## PROBLEM DESCRIPTION
Collect all lines below with the string "pose".

## ENTRIES SUPPLIED
Lemma filter_none (prev data : list SearchResult) :
  (forall x, x ∈ data -> sr_id x ∈ sr_id <$> prev) ->
  filter (fun r => sr_id r ∉ (list_to_set (sr_id <$> prev) : gset Z)) data = [].
Proof.
  intros H. induction data as [|x k IH]; [done|]. rewrite filter_cons_False.
  - apply IH. intros y Hy. apply H. by right.
  - intros Hx. apply Hx, elem_of_list_to_set, H. by left.
Qed.
Lemma filter_all (prev data : list SearchResult) :
  (forall x, x ∈ data -> sr_id x ∉ sr_id <$> prev) ->
  filter (fun r => sr_id r ∉ (list_to_set (sr_id <$> prev) : gset Z)) data = data.
Proof.
  intros H. induction data as [|x k IH]; [done|]. rewrite filter_cons_True.
  - f_equal. apply IH. intros y Hy. apply H. by right.
  - rewrite elem_of_list_to_set. apply H. by left.
Qed.

(** A page that starts inside the first [k] of a list, or right after them, carries them on: what
    was there already is left out. *)
Lemma merge_carries_on (l : list SearchResult) (j k : nat) :
  NoDup (sr_id <$> l) -> (j <= k)%nat -> merge_page (take k l) (take 50 (drop j l)) = take (k + (50 - (k - j))) l.
Proof.
  intros Hnd Hj. unfold merge_page. rewrite <- (take_take_drop l k). f_equal.
  rewrite <- (take_drop (k - j) (take 50 (drop j l))), filter_app.
  rewrite <- (take_drop k l) in Hnd. rewrite fmap_app in Hnd. apply NoDup_app in Hnd as (_ & Hdis & _).
  assert (Hold : take (k - j) (take 50 (drop j l)) = take (50 `min` (k - j)) (drop j l)) by (rewrite take_take; f_equal; lia).
  assert (Hnew : drop (k - j) (take 50 (drop j l)) = take (50 - (k - j)) (drop k l)).
  { rewrite skipn_firstn_comm, drop_drop. do 2 f_equal. lia. }
  rewrite Hold, Hnew, filter_none, filter_all; [done|..].
  - intros x Hx Hin. apply (Hdis _ Hin), list_elem_of_fmap_2. by eapply subseteq_take.
  - intros x Hx. apply list_elem_of_fmap_2. replace k with (j + (k - j))%nat by lia.
    rewrite <- (take_take_drop l j). apply elem_of_app. right.
    rewrite <- take_take in Hx. by apply (subseteq_take 50) in Hx.
Qed.

(** A first page. *)
Lemma first_page_found q since now s :
  (forall n q, NoDup (sr_id <$> serve n q)) -> (since <= now)%nat ->
  found_so_far q since (S now) (page_found false (served_page (serve now q) 0) s).
Proof.
  intros Hnd Hs. unfold page_found. cbn. pose proof (len_served (serve now q) 0) as Hl. split; cbn.
  - unfold SEARCH_PAGE_SIZE. rewrite Z.leb_le. lia.
  - by apply served_once.
  - intros r Hr. exists now. split; [lia|]. by eapply served_member.
  - intros _. right. exists now, now, []. split_and!; [lia|lia|lia|done|apply prefix_take|unfold len; cbn [length]; lia|].
    unfold SEARCH_PAGE_SIZE, served_page. intros Hf. to_prop. unfold len in *. apply take_ge.
    unfold served_page in Hl. rewrite drop_0 in *. lia.
Qed.

(** A further page. *)
Lemma further_page_found q since now s :
  (forall n q, NoDup (sr_id <$> serve n q)) -> (since <= now)%nat -> 50 <= s.(ss_offset) ->
  found_so_far q since now s ->
  found_so_far q since (S now) (page_found true (served_page (serve now q) s.(ss_offset)) s).
Proof.
  intros Hnd Hs Ho [_ H2 H3 H4]. unfold page_found. cbn. pose proof (len_served (serve now q) s.(ss_offset)) as Hl. split; cbn.
  - lia.
  - by apply merged_once, served_once.
  - intros r [Hr|Hr]%merged_member.
    + destruct (H3 r Hr) as (n & ? & ?). exists n. split; [lia|done].
    + exists now. split; [lia|]. by eapply served_member.
  - intros Hg. right. destruct H4 as [[_ ?]|(n & m & newer & Hn & Hm & Hnow & Hnewer & [rest Hpre] & Hoff & _)];
      [intros i j ? ? ?; apply Hg; lia|lia|].
    destruct (Hg n now) as (newer' & Hnewer' & Hlen); [lia..|]. destruct (Hg m now) as (more & Hmore & _); [lia..|].
    set (k := length s.(ss_results)). assert (Hres : s.(ss_results) = take k (serve n q)) by (unfold k; by rewrite Hpre, take_app_length).
    set (j := (Z.to_nat s.(ss_offset) - length newer')%nat).
    assert (Hpage : served_page (serve now q) s.(ss_offset) = take 50 (drop j (serve n q))).
    { unfold served_page. rewrite Hnewer', drop_app, drop_ge by (unfold len in *; lia). done. }
    assert (Hj : (j <= k)%nat).
    { subst j k. apply (f_equal length) in Hmore, Hnewer, Hnewer'. rewrite !length_app in *. unfold len in *. lia. }
    assert (Hk : (k <= length (serve n q))%nat) by (rewrite Hpre, length_app; lia).
    assert (Hmerge : merge_page s.(ss_results) (served_page (serve now q) s.(ss_offset)) = take (k + (50 - (k - j))) (serve n q)).
    { rewrite Hpage, Hres at 1. by apply merge_carries_on. }
    exists n, now, newer'. rewrite Hmerge. split_and!; [lia|lia|lia|done|apply prefix_take| |].
    + rewrite Hpage. unfold len in *. rewrite !length_take, length_drop. subst j. lia.
    + unfold SEARCH_PAGE_SIZE. rewrite Hpage. intros Hf. to_prop. apply take_ge. unfold len in *.
      rewrite length_take, length_drop in *. lia.
Qed.

Lemma found_later q since now s : found_so_far q since now s -> found_so_far q since (S now) s.
Proof.
  intros [H1 H2 H3 H4]. split; try done.
  - intros r Hr. destruct (H3 r Hr) as (n & ? & ?). exists n. split; [lia|done].
  - intros Hg. destruct H4 as [?|(n & m & newer & ? & ? & ? & Hrest)]; [intros i j ? ? ?; apply Hg; lia|by left|].
    right. exists n, m, newer. by split_and!; [lia..|apply Hrest|apply Hrest|apply Hrest|apply Hrest].
Qed.

(** ** Reachable states *)

(** The results and the requests are those of the query [q] and the version [v] last searched. *)
Record search_at (q : jstr) (v : Z) (since now : nat) (w : SearchWorld) : Prop := {
  sa_fresh id : (w.(sw_next) <= id)%nat -> w.(sw_flights) !! id = None;
  sa_live id r : w.(sw_flights) !! id = Some r -> r.(fr_aborted) = false -> w.(sw_abortRef) = Some id;
  sa_ran : w.(sw_ran) = Some (q, v);
  sa_from : w.(sw_state).(ss_searchedFrom) = (q, v);
  sa_found : q <> [] -> found_so_far q since now w.(sw_state);
  sa_asks id r : q <> [] -> w.(sw_flights) !! id = Some r -> r.(fr_aborted) = false ->
    r.(fr_q) = q /\ r.(fr_offset) = w.(sw_state).(ss_offset)
    /\ if r.(fr_more) then 50 <= r.(fr_offset) else r.(fr_offset) = 0;
}.
Definition search_settled (since now : nat) (w : SearchWorld) : Prop :=
  search_at w.(sw_state).(ss_debouncedQuery) w.(sw_visibilityVersion) since now w.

## EXERCISE RESPONSE
  intros Hnd Hs. unfold page_found. cbn. pose proof (len_served (serve now q) 0) as Hl. split; cbn.
  intros Hnd Hs Ho [_ H2 H3 H4]. unfold page_found. cbn. pose proof (len_served (serve now q) s.(ss_offset)) as Hl. split; cbn.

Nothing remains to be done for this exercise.